Posted on June 16th, 2022

 

Find below a complete transcript of this video.

What’s up fellow entrepreneurs, today I want to talk about landlords and how difficult it is to run a real estate rental business in California.

But first I’m an attorney, but I’m not your attorney. So please seek out competent legal advice for your specific legal issue.

For those of you that own, at least one rental property, congratulations, you are an entrepreneur. It takes the same skills to run a real estate business as it does to run any other business in California. Well, at least the overall skills, it’s been tough for landlords in California over the last two years.

And doesn’t look like it’s going to get better anytime soon, frankly, as of the recording of this video, California still has its rent moratorium in place. And it looks like it’ll be in place from what they say 12 months from the end of the emergency or until August, 2023, whichever comes first.
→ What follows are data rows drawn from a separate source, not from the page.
(** * SBIR Awards Dashboard: the fetcher and the filter/aggregation pipeline

    A shallow embedding of [streamlit_app.py].  The script is a straight
    line: it asks the awards API for the awards of one company
    ([fetch_sbir_awards], memoised by [st.cache_data]), builds a pandas
    [DataFrame], coerces [award_amount] to numbers, applies the two
    sidebar filters, and renders two metrics, three grouped sums and a
    detail table.

    What the embedding keeps and what it leaves out:
    - Python exceptions are explicit ([Raises]); [try]/[except] is
      [try_except]; the Streamlit calls append to the page of the
      current run; outbound requests are logged on the wire.
    - The libraries are modelled by what the script observes of them.
      [requests.get] either raises or hands back a response, and
      [response.json()] either raises or yields a decoded value.
    - The reading of a string as a number (pandas' own parser) is a
      parameter of the development.  Line 52 decides the type of the
      amount column as pandas does: [int64] when every entry is an
      integer, [float64] as soon as one entry is NaN or a float, the
      integers then being rounded to binary64.
    - Sums are followed where machine arithmetic is exact, whatever
      the order of the additions: whole amounts whose absolute values
      add up to at most [2^53] in a [float64] column, to less than
      [2^63] in an [int64] column.  A run whose amount column is beyond
      that, or holds a fraction, ends as [OutsideModel] at line 52.
    - pandas is modelled on frames built from a list of flat JSON
      objects, whose values are strings, numbers, booleans or null,
      the integers within [int64].  Anything else handed to
      [pd.DataFrame] ends the run as [OutsideModel].
    - The plotly and Streamlit calls are taken to succeed: a chart or a
      table is an element appended to the page. *)

From stdpp Require Import gmap strings list fin_maps.
From Stdlib Require Import Floats.SpecFloat.

Set Warnings "-register-all".

Open Scope Z_scope.
Open Scope string_scope.
Open Scope list_scope.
Okay. So that’ll be roughly four years that landlords have not been able to collect rent or legally evict for some of us lucky landlords. There are honorable people that still believe in paying their own way for others. California has forced them to give away their property for free. Essentially.

Can you believe that there are landlords out there that are being forced to fund the lives of other adults.

They continue to pay their mortgages and property taxes, but are not legally allowed to collect rents or evict. They’re not legally allowed to enforce the contracts that they entered into with other adults.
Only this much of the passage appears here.